I understand you’re currently discussing some other work with Marvel as well. Is there any truth to that?

Yes, there are bits and pieces. I’m actually working on one thing right now that I’m dying to talk to you about, but it hasn’t been announced yet.

While fans of your Marvel work are waiting on those announcements, is there any other comics or prose work by you that they should keep an eye out for? I understand a huge and beautifully painted “Warhammer 40,000” graphic novel by you and artist Neil Roberts was just released.

Yes, it’s called “Macragge’s Honour.” It’s a “Horus Heresy” book and it’s a 100-page graphic novel fully pained by Neil. Neil has done all the covers for the “Horus Heresy” series and many other books besides it. It was a wonderful thing to do because it’s very rare to get commissioned to write a 100-page self-contained story. Usually it’s broken up and divided into other forms.

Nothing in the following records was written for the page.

(** ** Numbers of the interface *)

Inductive AthrillSyscallApiIdType :=
  | SYS_API_ID_NONE | SYS_API_ID_SOCKET | SYS_API_ID_SENSE | SYS_API_ID_BIND | SYS_API_ID_LISTEN
  | SYS_API_ID_ACCEPT | SYS_API_ID_CONNECT | SYS_API_ID_SELECT | SYS_API_ID_SEND | SYS_API_ID_RECV
  | SYS_API_ID_SHUTDOWN | SYS_API_ID_SYSTEM | SYS_API_ID_MALLOC | SYS_API_ID_CALLOC
  | SYS_API_ID_REALLOC | SYS_API_ID_FREE | SYS_API_ID_OPEN_R | SYS_API_ID_READ_R
  | SYS_API_ID_WRITE_R | SYS_API_ID_CLOSE_R | SYS_API_ID_LSEEK_R | SYS_API_ID_SET_VIRTFS_TOP
  | SYS_API_ID_EV3_OPENDIR | SYS_API_ID_EV3_READDIR | SYS_API_ID_EV3_CLOSEDIR
  | SYS_API_ID_EV3_SERIAL_OPEN | SYS_API_ID_EXIT | SYS_API_ID_V850_SET_INTPRI
  | SYS_API_ID_RESET_TIME | SYS_API_ID_SHOW_TIME.
(** In the order of their numbers. *)
Definition api_ids : list AthrillSyscallApiIdType :=
  [SYS_API_ID_NONE; SYS_API_ID_SOCKET; SYS_API_ID_SENSE; SYS_API_ID_BIND; SYS_API_ID_LISTEN;
   SYS_API_ID_ACCEPT; SYS_API_ID_CONNECT; SYS_API_ID_SELECT; SYS_API_ID_SEND; SYS_API_ID_RECV;
   SYS_API_ID_SHUTDOWN; SYS_API_ID_SYSTEM; SYS_API_ID_MALLOC; SYS_API_ID_CALLOC;
   SYS_API_ID_REALLOC; SYS_API_ID_FREE; SYS_API_ID_OPEN_R; SYS_API_ID_READ_R;
   SYS_API_ID_WRITE_R; SYS_API_ID_CLOSE_R; SYS_API_ID_LSEEK_R; SYS_API_ID_SET_VIRTFS_TOP;
   SYS_API_ID_EV3_OPENDIR; SYS_API_ID_EV3_READDIR; SYS_API_ID_EV3_CLOSEDIR;
   SYS_API_ID_EV3_SERIAL_OPEN; SYS_API_ID_EXIT; SYS_API_ID_V850_SET_INTPRI;
   SYS_API_ID_RESET_TIME; SYS_API_ID_SHOW_TIME].
Definition SYS_API_ID_NUM : Z := 30.
Definition SYS_API_ERR_OK : Z := 0.
Definition SYS_API_ERR_AGAIN : Z := -11.
Definition SYS_API_ERR_INVAL : Z := -22.

(** A file descriptor set of the interface has 64 bits, one of the host 1024. *)
Definition SYS_FD_SET_SIZE : Z := 8.
Definition FD_SETSIZE : Z := 1024.

(** The flags of [open], each by the bit the interface gives it. *)
Inductive open_flag :=
  | O_APPEND | O_CREAT | O_EXCL | O_NOCTTY | O_NONBLOCK | O_SYNC | O_TRUNC | O_RDONLY | O_WRONLY | O_RDWR.
Definition open_flags : list open_flag :=
  [O_APPEND; O_CREAT; O_EXCL; O_NOCTTY; O_NONBLOCK; O_SYNC; O_TRUNC; O_RDONLY; O_WRONLY; O_RDWR].
Definition ATHRILL_OPEN_FLAGS (f : open_flag) : Z :=
  match f with
  | O_APPEND => 0x0001 | O_CREAT => 0x0002 | O_EXCL => 0x0004 | O_NOCTTY => 0x0008 | O_NONBLOCK => 0x0010
  | O_SYNC => 0x0020 | O_TRUNC => 0x0040 | O_RDONLY => 0x0080 | O_WRONLY => 0x0100 | O_RDWR => 0x0200
  end.
(** Every flag of [from] that is set in [flags] is set in the result as [to] encodes it. *)
Definition convert_flags (from to : open_flag → Z) (flags : Z) : Z :=
  fold_left (λ acc f, if Z.land flags (from f) =? 0 then acc else Z.lor acc (to f)) open_flags 0.
(** [target]: the encoding of the C library the guest program is compiled with. *)
Definition athrill_newlib_open_r_flag (target : open_flag → Z) (org_flags : Z) : Z :=
  convert_flags target ATHRILL_OPEN_FLAGS org_flags.
Definition athrill_syscall_open_r_flag (host_flag : open_flag → Z) (inf_flags : Z) : Z :=
  convert_flags ATHRILL_OPEN_FLAGS host_flag inf_flags.

Definition std_code (e : Std_ReturnType) : Z :=
  match e with
  | STD_E_OK => 0 | STD_E_DECODE => 1 | STD_E_EXEC => 2 | STD_E_SEGV => 3
  | STD_E_INVALID => 4 | STD_E_NOENT => 5 | STD_E_LIMIT => 6 | STD_E_PERM => 7
  end.

(** ** The operating system *)

Record file_stat := mkStat { st_yday : Z; st_hour : Z; st_min : Z; st_sec : Z; st_size : Z; st_isdir : bool }.

(** Most calls return a result and [errno].  A directory that opens is the list of the names
    it gives and the [errno] its end leaves; [os_drain] reads until nothing is left;
    [os_writable] is [select] for writing on one descriptor, without waiting. *)
Class HostOS (W : Type) := {
  os_flag : open_flag → Z;
  EAGAIN : Z; ESPIPE : Z; EEXIST : Z;
  os_socket : W → Z * Z * W;
  os_writable : Z → W → Z * Z * W;
  os_so_error : Z → W → Z * Z * Z * W;
  os_reuseaddr : Z → W → Z * W;
  os_bind : Z → Z → Z → W → Z * Z * W;
  os_listen : Z → Z → W → Z * Z * W;
  os_accept : Z → W → Z * Z * (Z * Z * Z) * W;
  os_connect : Z → Z → Z → W → Z * Z * W;
  os_select : Z → list Z → list Z → list Z → W → Z * Z * (list Z * list Z * list Z) * W;
  os_send : Z → list Z → W → Z * Z * W;
  os_recv : Z → Z → W → Z * Z * list Z * W;
  os_system : list Z → W → Z * W;
  os_mkdir : list Z → W → Z * Z * W;
  os_open : list Z → Z → Z → W → Z * W;
  os_close : Z → W → Z * W;
  os_read : Z → Z → W → Z * Z * list Z * W;
  os_write : Z → list Z → W → Z * W;
  os_lseek : Z → Z → Z → W → Z * W;
  os_opendir : list Z → W → option (list (list Z) * Z) * W;
  os_closedir : W → Z * W;
  os_stat : list Z → W → option file_stat * W;
  os_mkfifo : list Z → W → W;
  os_drain : Z → W → W;
  os_clock : W → Z * Z * W;
}.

Plus Neil had been itching to do comic work and he’s a great artist so I was sure we could encourage him to understand sequential art. Just because you’re a great artist doesn’t necessarily mean you’re going to be a great comic book artist, but Neil is a great comic book artist. His sequential storytelling is amazing. It’s basically like a two billion dollar movie sitting there in book form. It’s very nice and it connects to some of the other things I’ve written.

Plus my latest “Horus Heresy” book just came out and I believe it went to number four on the charts the week it debuted. It was great though, because the three people above me were George R.R. Martin, Terry Pratchett, and Tolkien. [Laughs] So I was really pleased with that result.

I’m also working on some more “Warhammer” stuff at the moment. I’m writing a new Gaunt’s Ghosts novel now and there will be several other “40K” novels to follow. I’m also writing regularly for 2000 A.D. I’ve done many strips for them. Plus I have projects lined up for both BOOM! and Dark Horse. And I’m of course writing “Masters of the Universe” for DC.

That takes me back to the late ’80s because one of my the jobs I had as a freelance writer was on all the licensed characters that Marvel UK produced at the time. So I got to do “Galaxy Rangers,” “Ghostbusters,” and all that kind of stuff. Of all those from that era the one I never wrote was “Masters of the Universe.” So to be given the chance to do that is enormously good fun. It’s still fun, but they’re taking it seriously. It’s the He-Man you grew up with if you we’re a kid then. I’m really enjoying it.

So there’s all sorts of stuff. I’m as busy as usual.

“Guardians of the Galaxy” #14, the 100th issue celebration, goes on sale April 23.